- _Problem requirements_
Print nothing but the lines below starting at the line that holds "match output_target with" and ending at the line that holds "let compact_size := data_size", including both, each exactly as written.

[Items from a dataset]
Definition sharding_decode_into (self : ShardingCodecBound) (encoded_shard : bytes) (shape : list Z) (output_target : ArrayBytesDecodeIntoTarget)
    (options : CodecOptions) : outcome CodecError ArrayBytesDecodeIntoTarget :=
  match output_target with
  | TargetOptional _ _ _ => Err UnsupportedDataType
  | TargetFixed output_view memory =>
      let? chunks_per_shard := calculate_chunks_per_shard shape (subchunk_shape self) in
      let? shard_index := decode_index self encoded_shard chunks_per_shard options in
      let? (_, options) := subchunk_options self shape options in
      let? memory := fold_outcome (decode_chunk_into self encoded_shard shard_index chunks_per_shard options output_view) memory
        (seqZ 0 (num_chunks chunks_per_shard)) in
      Ok (TargetFixed output_view memory)
  end.

(** *** Compaction *)

Definition is_stored (entry : Z * Z) : bool := negb (entry.1 =? u64_max) && negb (entry.2 =? u64_max).

Definition compact_subchunk (b : bytes) (state : bytes * list Z * Z) (chunk : Z * (Z * Z)) : outcome CodecError (bytes * list Z * Z) :=
  let '(compact_shard, new_index, write_offset) := state in
  let '(i, (old_offset, size)) := chunk in
  if is_stored (old_offset, size) then
    if zlen b <? old_offset +w size then Err CodecOther
    else
      let? part := slice b old_offset (old_offset +w size) in
      let? compact_shard := copy_from_slice compact_shard write_offset (write_offset +w size) part in
      let? new_index := set_entry new_index i write_offset size in
      Ok (compact_shard, new_index, write_offset +w size)
  else Ok state.

Definition sharding_compact (self : ShardingCodecBound) (b : bytes) (shape : list Z) (options : CodecOptions)
    : outcome CodecError (option bytes) :=
  let? chunks_per_shard := calculate_chunks_per_shard shape (subchunk_shape self) in
  let? shard_index := decode_index self b chunks_per_shard options in
  let index_shape := sharding_index_shape chunks_per_shard in
  let? index_encoded_size := compute_index_encoded_size (index_codecs self) index_shape in
  let entries := as_pairs shard_index in
  let chunks_size := sum64 (snd <$> filter (λ entry, is_stored entry = true) entries) in
  if chunks_size =? zlen b -w index_encoded_size then Ok None
  else
    let data_size := sum64 (snd <$> filter (λ entry, entry.1 ≠ u64_max) entries) in
    let compact_size := data_size +w index_encoded_size in
    let compact_shard := replicate (Z.to_nat compact_size) 0 in
    let new_index := replicate (length shard_index) u64_max in
    let? (compact_shard, new_index, _) :=
      fold_outcome (compact_subchunk b) (compact_shard, new_index, initial_offset self index_encoded_size)
        (zip (seqZ 0 (zlen entries)) entries) in
    let? encoded_index := a2b_encode (index_codecs self) (FixedBytes (index_to_bytes new_index)) index_shape options in
    let? compact_shard := write_index self compact_shard compact_size encoded_index in
    Ok (Some compact_shard).
End codec.
#[global] Arguments ShardingCodecBound : clear implicits.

- _Written answer_
  match output_target with
  | TargetOptional _ _ _ => Err UnsupportedDataType
  | TargetFixed output_view memory =>
      let? chunks_per_shard := calculate_chunks_per_shard shape (subchunk_shape self) in
      let? shard_index := decode_index self encoded_shard chunks_per_shard options in
      let? (_, options) := subchunk_options self shape options in
      let? memory := fold_outcome (decode_chunk_into self encoded_shard shard_index chunks_per_shard options output_view) memory
        (seqZ 0 (num_chunks chunks_per_shard)) in
      Ok (TargetFixed output_view memory)
  end.

(** *** Compaction *)

Definition is_stored (entry : Z * Z) : bool := negb (entry.1 =? u64_max) && negb (entry.2 =? u64_max).

Definition compact_subchunk (b : bytes) (state : bytes * list Z * Z) (chunk : Z * (Z * Z)) : outcome CodecError (bytes * list Z * Z) :=
  let '(compact_shard, new_index, write_offset) := state in
  let '(i, (old_offset, size)) := chunk in
  if is_stored (old_offset, size) then
    if zlen b <? old_offset +w size then Err CodecOther
    else
      let? part := slice b old_offset (old_offset +w size) in
      let? compact_shard := copy_from_slice compact_shard write_offset (write_offset +w size) part in
      let? new_index := set_entry new_index i write_offset size in
      Ok (compact_shard, new_index, write_offset +w size)
  else Ok state.

Definition sharding_compact (self : ShardingCodecBound) (b : bytes) (shape : list Z) (options : CodecOptions)
    : outcome CodecError (option bytes) :=
  let? chunks_per_shard := calculate_chunks_per_shard shape (subchunk_shape self) in
  let? shard_index := decode_index self b chunks_per_shard options in
  let index_shape := sharding_index_shape chunks_per_shard in
  let? index_encoded_size := compute_index_encoded_size (index_codecs self) index_shape in
  let entries := as_pairs shard_index in
  let chunks_size := sum64 (snd <$> filter (λ entry, is_stored entry = true) entries) in
  if chunks_size =? zlen b -w index_encoded_size then Ok None
  else
    let data_size := sum64 (snd <$> filter (λ entry, entry.1 ≠ u64_max) entries) in
    let compact_size := data_size +w index_encoded_size in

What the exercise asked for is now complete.